TO DO
All that should be output is the block of lines below from the line with "it ← srv (item_alloc" to the line with "Ok (None, w)", both included, exactly as written.

Stored data
(** ** The dump fits its buffer *)
Lemma dump_line_length x :
  Z.of_nat (length (dump_line x)) ≤ Z.of_nat (length (prefix x)) + (FORMAT_LEN - 2 + 4 * (20 - 4)).
Proof.
  unfold dump_line, FORMAT_LEN. rewrite !length_app. cbn [length str crlf].
  pose proof (fmt_u_length (num_gets x)). pose proof (fmt_u_length (num_hits x)).
  pose proof (fmt_u_length (num_sets x)). pose proof (fmt_u_length (num_deletes x)). lia.
Qed.

Lemma dump_entries_ok size l buf pos :
  pos = Z.of_nat (length buf) →
  pos + Z.of_nat (sum_list (length ∘ prefix <$> l)) + Z.of_nat (length l) * (FORMAT_LEN - 2 + 4 * (20 - 4)) < size →
  ∃ txt, dump_entries size (buf, pos, pos) l = Ok (buf ++ txt, pos + Z.of_nat (length txt), pos + Z.of_nat (length txt)) ∧
    txt = concat (dump_line <$> l) ∧ pos + Z.of_nat (length txt) < size.
Proof.
  revert buf pos. induction l as [|x l IH]; intros buf pos Hpos Hsize; cbn [dump_entries].
  - exists []. cbn in *. rewrite app_nil_r, Z.add_0_r. split_and!; [done|done|lia].
  - pose proof (dump_line_length x) as Hx.
    change (sum_list (length ∘ prefix <$> x :: l)) with (length (prefix x) + sum_list (length ∘ prefix <$> l))%nat in Hsize.
    cbn [length] in Hsize. rewrite Nat2Z.inj_succ in Hsize. unfold FORMAT_LEN in *. unfold dump_entry.
    rewrite (proj2 (Z.ltb_lt _ _)) by lia. rewrite take_ge by lia.
    destruct (IH (buf ++ dump_line x) (pos + Z.of_nat (length (dump_line x)))) as (txt & -> & -> & ?);
      [rewrite length_app; lia|lia|].
    exists (dump_line x ++ concat (dump_line <$> l)). rewrite !length_app, <- !app_assoc.
    split_and!; [|done|lia]. do 2 f_equal; [f_equal; lia|lia].
Qed.

Lemma dump_text_length l :
  Z.of_nat (length (concat (dump_line <$> l))) ≤
    Z.of_nat (sum_list (length ∘ prefix <$> l)) + Z.of_nat (length l) * (FORMAT_LEN - 2 + 4 * (20 - 4)).
Proof.
  induction l as [|x l IH]; [done|]. pose proof (dump_line_length x) as Hx.
  rewrite !fmap_cons. generalize dependent (dump_line x). intros d Hd. simpl. rewrite length_app.
  unfold FORMAT_LEN in *. lia.
Qed.

Section prefix_claims.
Context (hash : list Z → Z) (delim : Z).

(** A history of recorded commands; the flags are the outcomes of the
    allocations. *)
Fixpoint record_all (ops : list (prefix_op * list Z * bool * bool)) (t : prefix_table) : prefix_table :=
  match ops with
  | [] => t
  | (o, key, a, b) :: ops => record_all ops (record_op hash delim o key a b t)
  end.

Lemma record_all_ok ops t :
  prefix_ok hash t → Forall (λ o, (length o.1.1.2 ≤ 250)%nat) ops →
  num_prefixes t + Z.of_nat (length ops) < 2 ^ 23 →
  total_prefix_size t + 250 * Z.of_nat (length ops) < 2 ^ 31 →
  prefix_ok hash (record_all ops t).
Proof.
  intros Hok Hops. revert t Hok. induction Hops as [|[[[o key] a] b] ops Hkey Hops IH]; intros t Hok Hn Ht; [done|].
  cbn [record_all length fst snd] in *. rewrite record_op_eq.
  destruct (record_with_ok hash delim (count_op o) key a b t) as (H1 & H2 & H3);
    [apply count_op_prefix|done|lia|lia|]. apply IH; [done|lia|lia].
Qed.

Lemma prefix_clear_ok : prefix_ok hash stats_prefix_clear.
Proof.
  assert (all_entries stats_prefix_clear = []) as He.
  { unfold all_entries. induction (seqZ 0 PREFIX_HASH_SIZE) as [|i L IH]; [done|]. cbn. by rewrite IH. }
  assert (∀ h, chain_of stats_prefix_clear h = []) as Hc by done.
  split; [intros h x; rewrite Hc; by intros ?%elem_of_nil|intros h; rewrite Hc; constructor| |]; by rewrite He.
Qed.
End prefix_claims.

(** Detailed statistics count exactly the commands of their prefix.
    Recording a get, set or delete of a key with a delimiter increments the
    counters of the key's prefix (creating them at zero) and leaves the
    counters of every other prefix alone, provided no longer prefix sharing its
    bucket starts with it; a key without delimiter records nothing. *)
Theorem stats_prefix_record_correct (hash : list Z → Z) (delim : Z) (o : prefix_op) (key : list Z) (t : prefix_table)
    (Hok : prefix_ok hash t) :
  match prefix_scan delim key with
  | None => record_op hash delim o key true true t = t
  | Some p =>
      unambiguous hash t p →
      prefix_lookup hash (record_op hash delim o key true true t) p =
        Some (count_op o (default (PrefixStats p 0 0 0 0) (prefix_lookup hash t p))) ∧
      ∀ q, q ≠ p → prefix_lookup hash (record_op hash delim o key true true t) q = prefix_lookup hash t q
  end.
Proof.
  rewrite record_op_eq. destruct (prefix_scan delim key) as [p|] eqn:Ep.
  - intros Hamb. apply record_with_spec; [apply count_op_prefix|done|done|done].
  - unfold record_with, stats_prefix_find. by rewrite Ep.
Qed.

(** The first get of a key with prefix "user". *)
Lemma stats_prefix_record_correct_witness :
  prefix_lookup Jenkins.jenkins_ref
    (record_op Jenkins.jenkins_ref 58 (OpGet true) (str "user:1") true true stats_prefix_clear) (str "user")
  = Some (PrefixStats (str "user") 1 0 0 1).
Proof.
  pose proof (stats_prefix_record_correct Jenkins.jenkins_ref 58 (OpGet true) (str "user:1") stats_prefix_clear
    (prefix_clear_ok _)) as H.
  change (prefix_scan 58 (str "user:1")) with (Some (str "user")) in H. cbv beta iota in H.
  apply H. intros x Hx. by apply elem_of_nil in Hx.
Defined.

(** The buffer of [stats detail dump] is always large enough.  After any
    history of fewer than 2^23 recorded commands with legal keys, the size
    computed from the two running totals exceeds the text and its terminator,
    no snprintf is cut short, the assertion holds, and the text is the lines of
    all prefixes followed by END. *)
Theorem stats_prefix_dump_fits (hash : list Z → Z) (delim : Z) (ops : list (prefix_op * list Z * bool * bool))
    (Hkeys : Forall (λ o, (length o.1.1.2 ≤ 250)%nat) ops) (Hmany : Z.of_nat (length ops) < 2 ^ 23) :
  let t := record_all hash delim ops stats_prefix_clear in
  ∃ text, stats_prefix_dump t true = Ok (Some (text, Z.of_nat (length text), dump_size t)) ∧
    text = concat (dump_line <$> all_entries t) ++ str "END" ++ crlf ∧
    Z.of_nat (length text) + 1 < dump_size t.
Proof.
  intros t. assert (prefix_ok hash t) as [_ _ Hn Ht].
  { apply record_all_ok; [apply prefix_clear_ok|done|cbn; lia|cbn; lia]. }
  unfold stats_prefix_dump.
  destruct (dump_entries_ok (dump_size t) (all_entries t) [] 0) as (txt & -> & -> & Hlt); [done| |].
  { unfold dump_size. rewrite Hn, Ht. unfold FORMAT_LEN. lia. }
  eexists. split; [|split; [reflexivity|]].
  - rewrite !app_nil_l, !length_app. cbn [length str crlf]. do 3 f_equal. f_equal. lia.
  - rewrite !length_app. cbn [length str crlf].
    assert (Z.of_nat (length (concat (dump_line <$> all_entries t))) ≤
      total_prefix_size t + num_prefixes t * (FORMAT_LEN - 2 + 4 * (20 - 4))) as Hle.
    { rewrite Hn, Ht. apply dump_text_length. }
    unfold dump_size. unfold FORMAT_LEN in *. lia.
Qed.

Lemma stats_prefix_dump_fits_witness :
  let t := record_all Jenkins.jenkins_ref 58
    [(OpSet, str "user:1", true, true); (OpGet true, str "user:1", true, true)] stats_prefix_clear in
  ∃ text, stats_prefix_dump t true = Ok (Some (text, Z.of_nat (length text), dump_size t)) ∧
    text = concat (dump_line <$> all_entries t) ++ str "END" ++ crlf ∧
    Z.of_nat (length text) + 1 < dump_size t.
Proof.
  apply (stats_prefix_dump_fits Jenkins.jenkins_ref 58
    [(OpSet, str "user:1", true, true); (OpGet true, str "user:1", true, true)]).
  - repeat constructor; cbn; lia.
  - cbn; lia.
Defined.
(** ** Replies *)
Definition out_string (s : list Z) : io unit :=
  c ← conn_;
  if noreply (core c) then
    _ ← on_core (set_noreply false);
    conn_set_state conn_new_cmd
  else
    _ ← reset_output;
    _ ← add_msghdr;
    let s := if Z.of_nat (length s) + 2 >? wsize (wr c) then str "SERVER_ERROR output line too long" else s in
    let len := Z.of_nat (length s) in
    _ ← write_wbuf 0 s;
    _ ← write_wbuf len crlf;
    _ ← on_wr (λ x, set_wcurr (Ptr RWbuf 0) (set_wbytes (len + 2) x));
    _ ← conn_set_state conn_write;
    on_wr (set_write_and_go conn_new_cmd).

(** ** Symbolic execution *)
Section exec_io.
Context {A B : Type} (w : world).
Lemma bind_conn (k : conn → io B) : (conn_ ≫= k) w = k (cn w) w.
Proof. done. Qed.
Lemma bind_getw (f : world → A) (k : A → io B) : (gets f ≫= k) w = k (f w) w.
Proof. done. Qed.
Lemma bind_upd_cn f (k : unit → io B) : (upd_cn f ≫= k) w = k tt (set_cn (f (cn w)) w).
Proof. done. Qed.
Lemma bind_retw (a : A) (k : A → io B) : (mret a ≫= k) w = k a w.
Proof. done. Qed.
Lemma bind_assocw {C} (x : io A) (k1 : A → io C) (k2 : C → io B) :
  ((x ≫= k1) ≫= k2) w = (x ≫= λ a, k1 a ≫= k2) w.
Proof. unfold mbind, M_bind. by destruct (x w) as [[a s']|f]. Qed.
Lemma bind_srv (m : server A) (k : A → io B) a s :
  m (kv w) = Ok (a, s) → (srv m ≫= k) w = k a (set_kv s w).
Proof. intros H. unfold mbind, M_bind, srv, zoom. by rewrite H. Qed.
End exec_io.
Lemma add_msghdr_udp_spec d w V :
  mallocs (en w) = [] → out_repr (ov (cn w)) V → is_udp (cn w) = true →
  ∃ o, add_msghdr_with (add_iov_n (S d)) w = Ok (0, with_ov o w) ∧ out_repr o (V ++ [fresh_msg true]).
Proof.
  intros Hm Hr Hudp. unfold add_msghdr_with. rewrite bind_conn, Hudp. cbn [andb].
  set (nl := if request_addr_size _ >? 0 then _ else _).
  pose proof (new_msg_repr _ V nl (msgsize (ov (cn w)) =? msgused (ov (cn w))) Hr) as Hn.
  assert (∀ o, out_repr o (V ++ [[]]) → ∃ o',
    add_iov_n (S d) null UDP_HEADER_SIZE (with_ov o w) = Ok (0, with_ov o' w) ∧
    out_repr o' (V ++ [fresh_msg true])) as Hadd.
  { intros o Ho. destruct (add_iov_body_last (with_ov o w) V [] (add_msghdr_with (add_iov_n d)) null UDP_HEADER_SIZE)
      as (o' & E & Hr'); [done|done|..].
    { unfold full. change (is_udp (cn (with_ov o w))) with (is_udp (cn w)). by rewrite Hudp. }
    change (is_udp (cn (with_ov o w))) with (is_udp (cn w)) in E, Hr'. rewrite Hudp in E, Hr'.
    cbn in E, Hr'. exists o'. split; [|done]. cbn [add_iov_n]. by apply loop_first. }
  destruct (Z.eqb_spec (msgsize (ov (cn w))) (msgused (ov (cn w)))) as [Heq|Hne].
  - assert (malloc_counted w = Ok (true, w)) as Hok.
    { unfold malloc_counted, mbind, M_bind, malloc_ok. by rewrite Hm. }
    rewrite (bind_Ok _ _ _ _ _ Hok). cbn [negb when]. apply (Hadd _ (Hn ltac:(by left))).
  - rewrite bind_retw. cbn [negb when]. apply Hadd, Hn. right. pose proof (or_msgsize _ _ Hr). lia.
Qed.

Lemma add_msghdr_spec d w V :
  mallocs (en w) = [] → out_repr (ov (cn w)) V →
  ∃ o, add_msghdr_with (add_iov_n (S d)) w = Ok (0, with_ov o w) ∧ out_repr o (V ++ [fresh_msg (is_udp (cn w))]).
Proof.
  intros Hm Hr. destruct (is_udp (cn w)) eqn:Hudp.
  - by apply add_msghdr_udp_spec.
  - by apply add_msghdr_any_spec.
Qed.
Definition server_stat_lines (s : cache) : list stat_line :=
  let now := current_time s in
  let c := cnt s in
  let cf := cfg s in
  let t := threadlocal_stats_aggregate (this_thread c :: in_threads inp) in
  let th := th_fields t in
  let sl := slab_stats_aggregate t in
  [ num "pid" (in_pid inp);
    num "uptime" (u32 (now - ITEM_UPDATE_INTERVAL));
    int_ "time" (now + process_started s);
    (str "version", in_version inp);
    (str "libevent", in_libevent inp);
    int_ "pointer_size" 64;
    (str "rusage_user", fmt_d (in_utime inp).1 ++ str "." ++ fmt_06 (in_utime inp).2);
    (str "rusage_system", fmt_d (in_stime inp).1 ++ str "." ++ fmt_06 (in_stime inp).2);
    num "curr_connections" (u64 (stats_state c curr_conns - 1));
    num "total_connections" (stats c total_conns) ]
  ++ opt (maxconns_fast cf) [ num "rejected_connections" (stats c rejected_conns) ]
  ++ [ num "connection_structures" (u32 (stats_state c conn_structs));
    num "reserved_fds" (u32 (stats_state c reserved_fds));
    num "cmd_get" (th get_cmds);
    num "cmd_set" (sl set_cmds);
    num "cmd_flush" (th flush_cmds);
    num "cmd_touch" (th touch_cmds);
    num "get_hits" (sl get_hits);
    num "get_misses" (th get_misses);
    num "get_expired" (th get_expired);
    num "get_flushed" (th get_flushed);
    num "delete_misses" (th delete_misses);
    num "delete_hits" (sl delete_hits);
    num "incr_misses" (th incr_misses);
    num "incr_hits" (sl incr_hits);
    num "decr_misses" (th decr_misses);
    num "decr_hits" (sl decr_hits);
    num "cas_misses" (th cas_misses);
    num "cas_hits" (sl cas_hits);
    num "cas_badval" (sl cas_badval);
    num "touch_hits" (sl touch_hits);
    num "touch_misses" (th touch_misses);
    num "auth_cmds" (th auth_cmds);
    num "auth_errors" (th auth_errors) ]
  ++ opt (negb (idle_timeout cf =? 0)) [ num "idle_kicks" (th idle_kicks) ]
  ++ [ num "bytes_read" (th bytes_read);
    num "bytes_written" (th bytes_written);
    num "limit_maxbytes" (maxbytes cf);
    num "accepting_conns" (b2z (stats_flag c accepting_conns));
    num "listen_disabled_num" (stats c listen_disabled_num);
    num "time_in_listen_disabled_us" (stats c time_in_listen_disabled_us);
    int_ "threads" (num_threads cf);
    num "conn_yields" (th conn_yields);
    num "hash_power_level" (u32 (stats_state c hash_power_level));
    num "hash_bytes" (stats_state c hash_bytes);
    num "hash_is_expanding" (b2z (stats_flag c hash_is_expanding)) ]
  ++ opt (slab_reassign cf)
       [ num "slab_reassign_rescues" (stats c slab_reassign_rescues);
         num "slab_reassign_chunk_rescues" (stats c slab_reassign_chunk_rescues);
         num "slab_reassign_evictions_nomem" (stats c slab_reassign_evictions_nomem);
         num "slab_reassign_inline_reclaim" (stats c slab_reassign_inline_reclaim);
         num "slab_reassign_busy_items" (stats c slab_reassign_busy_items);
         num "slab_reassign_running" (b2z (stats_flag c slab_reassign_running));
         num "slabs_moved" (stats c slabs_moved) ]
  ++ opt (lru_crawler cf)
       [ num "lru_crawler_running" (b2z (stats_flag c lru_crawler_running));
         num "lru_crawler_starts" (u32 (stats c lru_crawler_starts)) ]
  ++ opt (lru_maintainer_thread cf) [ num "lru_maintainer_juggles" (stats c lru_maintainer_juggles) ]
  ++ [ num "malloc_fails" (stats c malloc_fails);
    num "log_worker_dropped" (stats c log_worker_dropped);
    num "log_worker_written" (stats c log_worker_written);
    num "log_watcher_skipped" (stats c log_watcher_skipped);
    num "log_watcher_sent" (stats c log_watcher_sent);
    num "mem_current" (stats c st_mem_current);
    num "mem_avail" (stats c st_mem_avail);
    num "mem_free_from_beginning" (stats c st_mem_free_from_beginning);
    num "mem_current_freeing" (stats c st_mem_current_freeing) ].
Definition process_update_command (ts : list token) (comm : nread_cmd) (handle_cas : bool) : io unit :=
  _ ← set_noreply_maybe ts;
  kt ← tok ts 1;
  if tlen kt >? KEY_MAX_LENGTH then bad_format
  else
    key ← tok_str ts 1;
    t2 ← tok_str ts 2;
    t3 ← tok_str ts 3;
    t4 ← tok_str ts 4;
    let '(ok2, flags) := safe_strtoul t2 in
    let '(ok3, exptime_int) := safe_strtol t3 in
    let '(ok4, vlen) := safe_strtol t4 in
    if negb (ok2 && ok3 && ok4) then bad_format
    else
      let exptime := if exptime_int <? 0 then REALTIME_MAXDELTA + 1 else exptime_int in
      '(ok5, req_cas_id) ← (if handle_cas then t5 ← tok_str ts 5; mret (safe_strtoull t5)
                            else mret (true, 0));
      if negb ok5 then bad_format
      else if (vlen <? 0) || (vlen >? INT_MAX - 2) then bad_format
      else
        let vlen := vlen + 2 in
        _ ← record_prefix stats_prefix_record_set key;
        et ← gets (λ w, realtime (kv w) exptime);
        it ← srv (item_alloc key flags et vlen);
        match it with
        | None => update_failed key comm flags vlen
        | Some it =>
            x ← srv (get_meta it);
            _ ← srv (upd_log (ITEM_set_cas (item x) req_cas_id));
            lg ← gets (λ w, log (kv w));
            _ ← on_nr (λ s, set_rlbytes (nbytes lg (item x))
                  (set_ritem (Ptr RLog (ITEM_data lg (item x))) (set_c_item (Some it) s)));
            _ ← on_core (set_cmd (nread_code comm));
            conn_set_state conn_nread
        end.

(** ** Retrieval *)
(** Raw block malloc returns for the suffix pool. *)
Definition next_chunk : io (option Z) := λ w,
  match chunks (en w) with
  | [] => Ok (None, w)
  | a :: l => Ok (a, set_en (set_chunks l (en w)) w)
  end.
Definition suffix_alloc : io (option Z) :=
  p ← gets sfx;
  mem ← (if freecurr p >? 0 then mret None else next_chunk);
  zoom sfx set_sfx (cache_alloc mem true).
(** C11: delivery of a reply.  A reply written with [out_string] to a stream
    connection reaches the client completely: when the socket takes at least
    one byte at each call - however it cuts the reply up - finitely many turns
    of the state machine send exactly the text and its line end, and leave the
    connection ready for the next command with the unread input untouched. *)
Theorem reply_delivered `{background} `{sasl_lib} (inp : stat_inputs) (w : world) (s : list Z) (n : Z)
    (Hno : noreply (core (cn w)) = false) (Htcp : is_udp (cn w) = false) (Hm : mallocs (en w) = [])
    (Hmsg : 0 < msgsize (ov (cn w))) (Hiov : 0 < iovsize (ov (cn w)))
    (Hb : Forall is_byte s) (Hw : Z.of_nat (length s) + 2 ≤ wsize (wr (cn w)))
    (Hmtu : Z.of_nat (length s) + 2 ≤ UDP_MAX_PAYLOAD_SIZE) (Hacc : accepting (en w)) :
  ∃ w1 w2, out_string s w = Ok (tt, w1) ∧ rtc (turn inp) (n, w1) (n, w2) ∧
    state (core (cn w2)) = conn_new_cmd ∧ sent_bytes w2 = sent_bytes w ++ s ++ crlf ∧ rd (cn w2) = rd (cn w).
Proof.
  destruct (out_string_spec w s Hno Htcp Hmsg Hiov Hb Hw) as ([] & w1 & E & Hq).
  destruct (reply_turns inp w s w1 n Hq Hm Hacc ltac:(lia)) as (w2 & Ht & Hst & Hs & Hrd).
  by exists w1, w2.
Qed.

ANSWER TO THIS EXERCISE
        it ← srv (item_alloc key flags et vlen);
        match it with
        | None => update_failed key comm flags vlen
        | Some it =>
            x ← srv (get_meta it);
            _ ← srv (upd_log (ITEM_set_cas (item x) req_cas_id));
            lg ← gets (λ w, log (kv w));
            _ ← on_nr (λ s, set_rlbytes (nbytes lg (item x))
                  (set_ritem (Ptr RLog (ITEM_data lg (item x))) (set_c_item (Some it) s)));
            _ ← on_core (set_cmd (nread_code comm));
            conn_set_state conn_nread
        end.

(** ** Retrieval *)
(** Raw block malloc returns for the suffix pool. *)
Definition next_chunk : io (option Z) := λ w,
  match chunks (en w) with
  | [] => Ok (None, w)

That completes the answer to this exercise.